[Stored data entries]
━━━━━━━━━━━━━━━━━━━━

(* ===== verification/PaymentRules.v ===== *)
(** * PaymentRules: what a payment request must satisfy before it is sent.

    The validators of [atomefin/payment] ([suborder_validate.go] and the [validate…]
    function of each endpoint), and the contract each of them decides. *)
From S2P Require Import Prelude GoStd Errors Codec Schema PaymentTypes.

Definition validOrderTypesMsg : string := "must be one of TRANSPORT | GRAB_FOOD | GRAB_MART".

(** [fmt.Sprintf("below IDR %d minimum for periodType %d", ..)] *)
Definition below_minimum (minimum : Amount) (note : string) (periodType : Z) : string :=
  "below IDR " +:+ itoa minimum +:+ " minimum " +:+ note +:+ "for periodType " +:+ itoa periodType.

Definition validateCheckoutAmounts (periodType : Z) (totalAmount : Amount) (subOrderAmounts : list Amount)
    : option error :=
  let '(minimumTotal, minimumSubOrder) := if periodType =? 3 then (20000, 3) else (1, 1) in
  reject EValidation "totalAmount" (below_minimum minimumTotal "" periodType) when totalAmount <? minimumTotal ;;
  first_error (fun amount =>
    reject EValidation "subOrders[].amount" (below_minimum minimumSubOrder "" periodType)
      when amount <? minimumSubOrder ;; None) subOrderAmounts.

Definition validateCaptureReAuthAmounts (periodType : Z) (subOrderAmounts : list Amount) : option error :=
  let minimum := if periodType <? 1 then 1 else periodType in
  first_error (fun amount =>
    reject EValidation "subOrders[].amount" (below_minimum minimum "(1 × tenor) " periodType)
      when amount <? minimum ;; None) subOrderAmounts.

Definition errAmount : error := EValidation "subOrders[].amount" "must be > 0 (minor units)".
Definition errNoSubOrders : error := EValidation "subOrders" "must be non-empty".
Definition errOneSubOrder (orderType : string) : error :=
  EValidation "subOrders" ("must contain exactly one entry for " +:+ orderType).

Definition validatePlanSubOrders (orderType : PaymentOrderType) (orders : list PlanSubOrder) : option error :=
  if bool_decide (orderType ∈ [OrderTypeGrabFood; OrderTypeTransport]) then
    match orders with
    | [so] => reject errAmount when pso_Amount so <=? 0 ;; None
    | _ => Some (errOneSubOrder orderType)
    end
  else if bool_decide (orderType = OrderTypeGrabMart) then
    reject errNoSubOrders when (length orders =? 0)%nat ;;
    first_error (fun so =>
      reject EValidation "subOrders[].merchantId" "required for GRAB_MART" when is_empty (pso_MerchantID so) ;;
      reject errAmount when pso_Amount so <=? 0 ;; None) orders
  else
    reject errNoSubOrders when (length orders =? 0)%nat ;; None.

Definition validateFoodMartAuthSubOrder (so : SubOrder) : option error :=
  reject EValidation "subOrders[].subOrderId" "required" when is_empty (so_SubOrderID so) ;;
  reject EValidation "subOrders[].merchantId" "required" when is_empty (so_MerchantID so) ;;
  reject errAmount when so_Amount so <=? 0 ;; None.

Definition validateAuthCaptureSubOrders (orderType : PaymentOrderType) (orders : list SubOrder) : option error :=
  if bool_decide (orderType = OrderTypeTransport) then
    match orders with
    | [so] => reject errAmount when so_Amount so <=? 0 ;; None
    | _ => Some (errOneSubOrder "TRANSPORT")
    end
  else if bool_decide (orderType = OrderTypeGrabFood) then
    match orders with
    | [so] => validateFoodMartAuthSubOrder so
    | _ => Some (errOneSubOrder "GRAB_FOOD")
    end
  else if bool_decide (orderType = OrderTypeGrabMart) then
    reject errNoSubOrders when (length orders =? 0)%nat ;;
    first_error validateFoodMartAuthSubOrder orders
  else
    reject errNoSubOrders when (length orders =? 0)%nat ;; None.

Definition validateCaptureSubOrders (orderType : PaymentOrderType) (orders : list SubOrder) : option error :=
  try validateAuthCaptureSubOrders orderType orders ;;
  if negb (bool_decide (orderType = OrderTypeGrabFood)) && negb (bool_decide (orderType = OrderTypeGrabMart))
  then None
  else first_error (fun so =>
    reject EValidation "subOrders[].merchantName" ("required for " +:+ orderType +:+ " capture")
      when is_empty (so_MerchantName so) ;; None) orders.

Definition validateRequiredSKUInfos (infos : list MainOrderExtendInfo) (scenario : string) : option error :=
  reject EValidation "extendInfo.mainOrderExtendInfos" ("required for " +:+ scenario) when (length infos =? 0)%nat ;;
  first_error (fun info =>
    reject EValidation "extendInfo.mainOrderExtendInfos[].merchantId" "required" when is_empty (moei_MerchantID info) ;;
    reject EValidation "extendInfo.mainOrderExtendInfos[].skuInfos" "required (at least one SKU)"
      when (length (moei_SkuInfos info) =? 0)%nat ;;
    first_error (fun sku =>
      reject EValidation "extendInfo.mainOrderExtendInfos[].skuInfos[].skuId" "required"
        when is_empty (sku_SkuID sku) ;;
      reject EValidation "extendInfo.mainOrderExtendInfos[].skuInfos[].amount" "must be > 0 (minor units)"
        when sku_Amount sku <=? 0 ;; None) (moei_SkuInfos info)) infos.

Definition validatePlanMainOrderExtendInfos (orderType : PaymentOrderType) (infos : list MainOrderExtendInfo)
    : option error :=
  if bool_decide (orderType = OrderTypeGrabMart) then validateRequiredSKUInfos infos "GRAB_MART" else None.

Definition validateAuthCaptureMainOrderExtendInfos (orderType : PaymentOrderType)
    (infos : list MainOrderExtendInfo) : option error :=
  if bool_decide (orderType ∈ [OrderTypeGrabMart; OrderTypeGrabFood])
  then validateRequiredSKUInfos infos orderType else None.

(** Sums are computed in [int64]. *)
Definition sumPlanSubOrderAmount (orders : list PlanSubOrder) : Amount :=
  fold_left (fun sum so => i64 (sum + pso_Amount so)) orders 0.
Definition planSubOrderAmounts (orders : list PlanSubOrder) : list Amount := map pso_Amount orders.
Definition setPlanSubOrderAmounts (orders : list PlanSubOrder) : list Amount :=
  List.filter (fun a => a >? 0) (map pso_Amount orders).
Definition allPlanSubOrderAmountsSet (orders : list PlanSubOrder) : bool :=
  forallb (fun so => negb (pso_Amount so <=? 0)) orders.
Definition sumSubOrderAmount (orders : list SubOrder) : Amount :=
  fold_left (fun sum so => i64 (sum + so_Amount so)) orders 0.
Definition subOrderAmounts (orders : list SubOrder) : list Amount := map so_Amount orders.

(** ** Validators of requests *)

Definition errSum : error := EValidation "totalAmount" "must equal sum of subOrders[].amount".
Definition errTotal : error := EValidation "totalAmount" "must be > 0 (minor units)".
Definition errExtendInfo : error := EValidation "extendInfo" "required (carries orderType)".
Definition errOrderType : error := EValidation "extendInfo.orderType" validOrderTypesMsg.
Definition errMax64 (fld : string) : error := EValidation fld "exceeds spec maxlength 64".

Definition validateAuthRequest (req : AuthRequest) : option error :=
  reject EValidation "requestId" "must be non-empty (use a partner-stable idempotency key)"
    when is_empty (aq_RequestID req) ;;
  reject errMax64 "requestId" when slen (aq_RequestID req) >? 64 ;;
  reject EValidation "externalReferenceUid" "required" when is_empty (aq_ExternalReferenceUID req) ;;
  reject errTotal when aq_TotalAmount req <=? 0 ;;
  try validateCheckoutAmounts (aq_PeriodType req) (aq_TotalAmount req) (subOrderAmounts (aq_SubOrders req)) ;;
  match aq_ExtendInfo req with
  | None => Some errExtendInfo
  | Some e =>
      reject errOrderType when negb (PaymentOrderType_IsValid (rei_OrderType e)) ;;
      try validateAuthCaptureSubOrders (rei_OrderType e) (aq_SubOrders req) ;;
      reject errSum when negb (sumSubOrderAmount (aq_SubOrders req) =? aq_TotalAmount req) ;;
      try validateAuthCaptureMainOrderExtendInfos (rei_OrderType e) (rei_MainOrderExtendInfos e) ;;
      reject EValidation "sessionid"
        "required for /auth (per DESIGN.md §1.3); travels in the HTTP `sessionid` header"
        when is_empty (aq_Sessionid req) ;;
      reject errMax64 "sessionid" when slen (aq_Sessionid req) >? 64 ;; None
  end.

Definition validateCaptureRequest (req : CaptureRequest) : option error :=
  reject EValidation "requestId" "required" when is_empty (cq_RequestID req) ;;
  reject errMax64 "requestId" when slen (cq_RequestID req) >? 64 ;;
  reject EValidation "externalReferenceUid" "required (must mirror the /auth request that produced authOrderId)"
    when is_empty (cq_ExternalReferenceUID req) ;;
  reject EValidation "authOrderId" "required (from prior /auth response)" when is_empty (cq_AuthOrderID req) ;;
  reject errTotal when cq_TotalAmount req <=? 0 ;;
  try validateCaptureReAuthAmounts (cq_PeriodType req) (subOrderAmounts (cq_SubOrders req)) ;;
  match cq_ExtendInfo req with
  | None => Some errExtendInfo
  | Some e =>
      reject errOrderType when negb (PaymentOrderType_IsValid (rei_OrderType e)) ;;
      try validateCaptureSubOrders (rei_OrderType e) (cq_SubOrders req) ;;
      reject errSum when negb (sumSubOrderAmount (cq_SubOrders req) =? cq_TotalAmount req) ;;
      try validateAuthCaptureMainOrderExtendInfos (rei_OrderType e) (rei_MainOrderExtendInfos e) ;; None
  end.

Definition validateReAuthRequest (req : ReAuthRequest) : option error :=
  reject EValidation "requestId" "required" when is_empty (rq_RequestID req) ;;
  reject errMax64 "requestId" when slen (rq_RequestID req) >? 64 ;;
  reject EValidation "externalReferenceUid" "required" when is_empty (rq_ExternalReferenceUID req) ;;
  reject errMax64 "externalReferenceUid" when slen (rq_ExternalReferenceUID req) >? 64 ;;
  reject EValidation "authOrderId" "required (the voided original authorization)" when is_empty (rq_AuthOrderID req) ;;
  reject errTotal when rq_TotalAmount req <=? 0 ;;
  try validateCaptureReAuthAmounts (rq_PeriodType req) (subOrderAmounts (rq_SubOrders req)) ;;
  match rq_ExtendInfo req with
  | None => Some errExtendInfo
  | Some e =>
      reject errOrderType when negb (PaymentOrderType_IsValid (rei_OrderType e)) ;;
      try validateAuthCaptureSubOrders (rei_OrderType e) (rq_SubOrders req) ;;
      reject errSum when negb (sumSubOrderAmount (rq_SubOrders req) =? rq_TotalAmount req) ;;
      try validateAuthCaptureMainOrderExtendInfos (rei_OrderType e) (rei_MainOrderExtendInfos e) ;; None
  end.

Definition validateVoidAuthRequest (req : VoidAuthRequest) : option error :=
  reject EValidation "requestId" "required" when is_empty (vq_RequestID req) ;;
  reject errMax64 "requestId" when slen (vq_RequestID req) >? 64 ;;
  reject EValidation "externalReferenceUid" "required" when is_empty (vq_ExternalReferenceUID req) ;;
  reject EValidation "authOrderId" "required" when is_empty (vq_AuthOrderID req) ;; None.

(** The tenor a plan or pre-check request is judged by: its own, or the one of its
    first sub-order. *)
Definition inferred_periodType (periodType : Z) (orders : list PlanSubOrder) : Z :=
  match orders with
  | so :: _ => if periodType =? 0 then default periodType (pso_PeriodType so) else periodType
  | [] => periodType
  end.

Definition validatePaymentPlanRequest (req : PaymentPlanRequest) : option error :=
  reject EValidation "requestId" "required" when is_empty (ppq_RequestID req) ;;
  reject errMax64 "requestId" when slen (ppq_RequestID req) >? 64 ;;
  reject EValidation "externalReferenceUid" "required" when is_empty (ppq_ExternalReferenceUID req) ;;
  reject EValidation "mode" "must be one of ask | get" when negb (PaymentPlanMode_IsValid (ppq_Mode req)) ;;
  reject errMax64 "sessionId" when slen (ppq_SessionID req) >? 64 ;;
  reject errTotal when ppq_TotalAmount req <=? 0 ;;
  let periodType := inferred_periodType (ppq_PeriodType req) (ppq_SubOrders req) in
  try validateCheckoutAmounts periodType (ppq_TotalAmount req) (planSubOrderAmounts (ppq_SubOrders req)) ;;
  try validateCheckoutAmounts (ppq_PeriodType req) (ppq_TotalAmount req) (planSubOrderAmounts (ppq_SubOrders req)) ;;
  match ppq_ExtendInfo req with
  | None => Some errExtendInfo
  | Some e =>
      reject errOrderType when negb (PaymentOrderType_IsValid (chi_OrderType e)) ;;
      try validatePlanSubOrders (chi_OrderType e) (ppq_SubOrders req) ;;
      reject errSum when negb (sumPlanSubOrderAmount (ppq_SubOrders req) =? ppq_TotalAmount req) ;;
      try validatePlanMainOrderExtendInfos (chi_OrderType e) (chi_MainOrderExtendInfos e) ;;
      reject errMax64 "sessionid" when slen (ppq_Sessionid req) >? 64 ;; None
  end.

Definition set_PeriodType (p : Z) (req : PaymentPreCheckRequest) : PaymentPreCheckRequest :=
  mkPaymentPreCheckRequest (pcq_ExternalReferenceUID req) (pcq_TotalAmount req) (pcq_SubOrders req)
    (pcq_ExtendInfo req) (pcq_RequestID req) p.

━━━━━━━━━━━━━━━━━━━━

From the line containing "(ppq_RequestID req) >? 64 ;;" through the last line of the entries above, print every line exactly, including both ends, and nothing else.

◆ **RESPONSE TO THE EXERCISE**
  reject errMax64 "requestId" when slen (ppq_RequestID req) >? 64 ;;
  reject EValidation "externalReferenceUid" "required" when is_empty (ppq_ExternalReferenceUID req) ;;
  reject EValidation "mode" "must be one of ask | get" when negb (PaymentPlanMode_IsValid (ppq_Mode req)) ;;
  reject errMax64 "sessionId" when slen (ppq_SessionID req) >? 64 ;;
  reject errTotal when ppq_TotalAmount req <=? 0 ;;
  let periodType := inferred_periodType (ppq_PeriodType req) (ppq_SubOrders req) in
  try validateCheckoutAmounts periodType (ppq_TotalAmount req) (planSubOrderAmounts (ppq_SubOrders req)) ;;
  try validateCheckoutAmounts (ppq_PeriodType req) (ppq_TotalAmount req) (planSubOrderAmounts (ppq_SubOrders req)) ;;
  match ppq_ExtendInfo req with
  | None => Some errExtendInfo
  | Some e =>
      reject errOrderType when negb (PaymentOrderType_IsValid (chi_OrderType e)) ;;
      try validatePlanSubOrders (chi_OrderType e) (ppq_SubOrders req) ;;
      reject errSum when negb (sumPlanSubOrderAmount (ppq_SubOrders req) =? ppq_TotalAmount req) ;;
      try validatePlanMainOrderExtendInfos (chi_OrderType e) (chi_MainOrderExtendInfos e) ;;
      reject errMax64 "sessionid" when slen (ppq_Sessionid req) >? 64 ;; None
  end.

Definition set_PeriodType (p : Z) (req : PaymentPreCheckRequest) : PaymentPreCheckRequest :=
  mkPaymentPreCheckRequest (pcq_ExternalReferenceUID req) (pcq_TotalAmount req) (pcq_SubOrders req)
    (pcq_ExtendInfo req) (pcq_RequestID req) p.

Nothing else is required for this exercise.